▸ Records for the exercise

(** *** Re-pointing the starters *)

Lemma generated_remove_node cl max combos S g n :
  generated cl max combos S (Core.adj g) →
  generated cl max combos S (Core.adj (Core.remove_node g n)).
Proof.
  intros Hg u v e He. unfold Core.remove_node in He. simpl in He.
  apply map_lookup_filter_Some in He as [He _]. by eapply Hg.
Qed.

Lemma generated_relink_starters cl max combos S self g S' :
  generated cl max combos S (Core.adj g) →
  generated cl max combos S (Core.adj (Core.relink_starters self g S')).
Proof.
  intros Hg. unfold Core.relink_starters.
  destruct (list_find _ _) as [[i node]|]; [|assumption].
  apply (foldl_preserves (λ g, generated cl max combos S (Core.adj g))).
  - rewrite adj_add_node. by apply generated_remove_node.
  - intros g' R _ Hg'. unfold Core.link_reactant.
    destruct (decide (R ⊆ S')); [|assumption].
    apply generated_add_edge; [assumption|]. discriminate.
Qed.

Lemma foldl_raise {A B : Type} (f : A → B → Py.result A) (l : list B) err :
  foldl (λ acc b, a ← acc; f a b) (Py.Raise err) l = Py.Raise err.
Proof. induction l as [|b l IH]; simpl; [reflexivity | exact IH]. Qed.

Lemma remove_loopbacks_ok g u (l : list (gset Entry)) g1 :
  foldl (λ acc c, g ← acc; Core.remove_edge g u (Props.Rnode c))
        (Py.Ok g) l = Py.Ok g1 →
  ∀ k e, Core.adj g1 !! k = Some e →
         Core.adj g !! k = Some e ∧ ∀ c, c ∈ l → k ≠ (u, Props.Rnode c).
Proof.
  revert g. induction l as [|c l IH]; intros g; simpl.
  - intros [= <-] k e He. split; [assumption|]. intros c Hc. inversion Hc.
  - unfold Core.remove_edge at 2.
    destruct (Core.adj g !! (u, Props.Rnode c)) as [e0|] eqn:He0.
    2:{ rewrite foldl_raise. discriminate. }
    intros Hfold k e He. destruct (IH _ Hfold k e He) as [Hk Hl].
    simpl in Hk. apply lookup_delete_Some in Hk as [Hne Hk].
    split; [assumption|].
    intros c' [->|Hc']%elem_of_cons; [congruence | by apply Hl].
Qed.

(** While the loop of [set_starters] runs: a loopback edge is either one
    generated for the new starters, or one generated for the old starters
    whose source has not been visited yet ([visited] lists the sources
    visited so far). *)
Let swapping (max : Z) (combos : list (gset Entry))
    (S_old S_new : gset Entry)
    (visited : list (gset Entry))
    (a : gmap (Core.RxnEntries (Entry:=Entry) * Core.RxnEntries (Entry:=Entry))
              (Core.EdgeAttr (Composition:=Composition))) : Prop :=
  ∀ u v e, a !! (u, v) = Some e →
    Core.description u = Core.Products →
    Core.description v = Core.Reactants →
    Core.entries u ∈ combos
    ∧ (Core.entries v
         ∈ Core.generate_all_combos (elements (Core.entries u ∪ S_new)) max
       ∨ (Core.entries u ∉ visited
          ∧ Core.entries v
              ∈ Core.generate_all_combos
                  (elements (Core.entries u ∪ S_old)) max)).

Lemma swap_loopbacks_ok max combos S_old S_new visited g P g2 :
  P ∈ combos →
  swapping max combos S_old S_new visited (Core.adj g) →
  Core.swap_loopbacks max S_old S_new g P = Py.Ok g2 →
  swapping max combos S_old S_new (P :: visited) (Core.adj g2).
Proof.
  intros HP Hg. unfold Core.swap_loopbacks.
  destruct (foldl _ (Py.Ok g) _) as [g1|err] eqn:Hrem; [|discriminate].
  simpl. intros [= <-].
  pose proof (remove_loopbacks_ok _ _ _ _ Hrem) as Hg1.
  apply (foldl_preserves
           (λ g, swapping max combos S_old S_new (P :: visited) (Core.adj g))).
  - intros u v e He Hu Hv. destruct (Hg1 _ _ He) as [He' Hkept].
    destruct (Hg u v e He' Hu Hv) as [Hin [Hnew|[Hvis Hold]]].
    + split; [assumption|]. by left.
    + split; [assumption|]. right. split; [|assumption].
      intros [Heq|Hin']%elem_of_cons; [|contradiction].
      apply (Hkept (Core.entries v)); [by rewrite <- Heq|].
      destruct u as [eu du], v as [ev dv]. simpl in *. by subst.
  - intros g' c Hc Hg' u v e. rewrite adj_add_edge, lookup_insert.
    destruct (decide (_ = (u, v))) as [[= <- <-]|_]; [|apply Hg'].
    intros _ _ _. simpl. split; [assumption|]. by left.
Qed.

▸ Task description
Only the lines from the one holding "- intros g' c" through the final line of the entries, both included, should be given again, word for word.

▸ Response
  - intros g' c Hc Hg' u v e. rewrite adj_add_edge, lookup_insert.
    destruct (decide (_ = (u, v))) as [[= <- <-]|_]; [|apply Hg'].
    intros _ _ _. simpl. split; [assumption|]. by left.
Qed.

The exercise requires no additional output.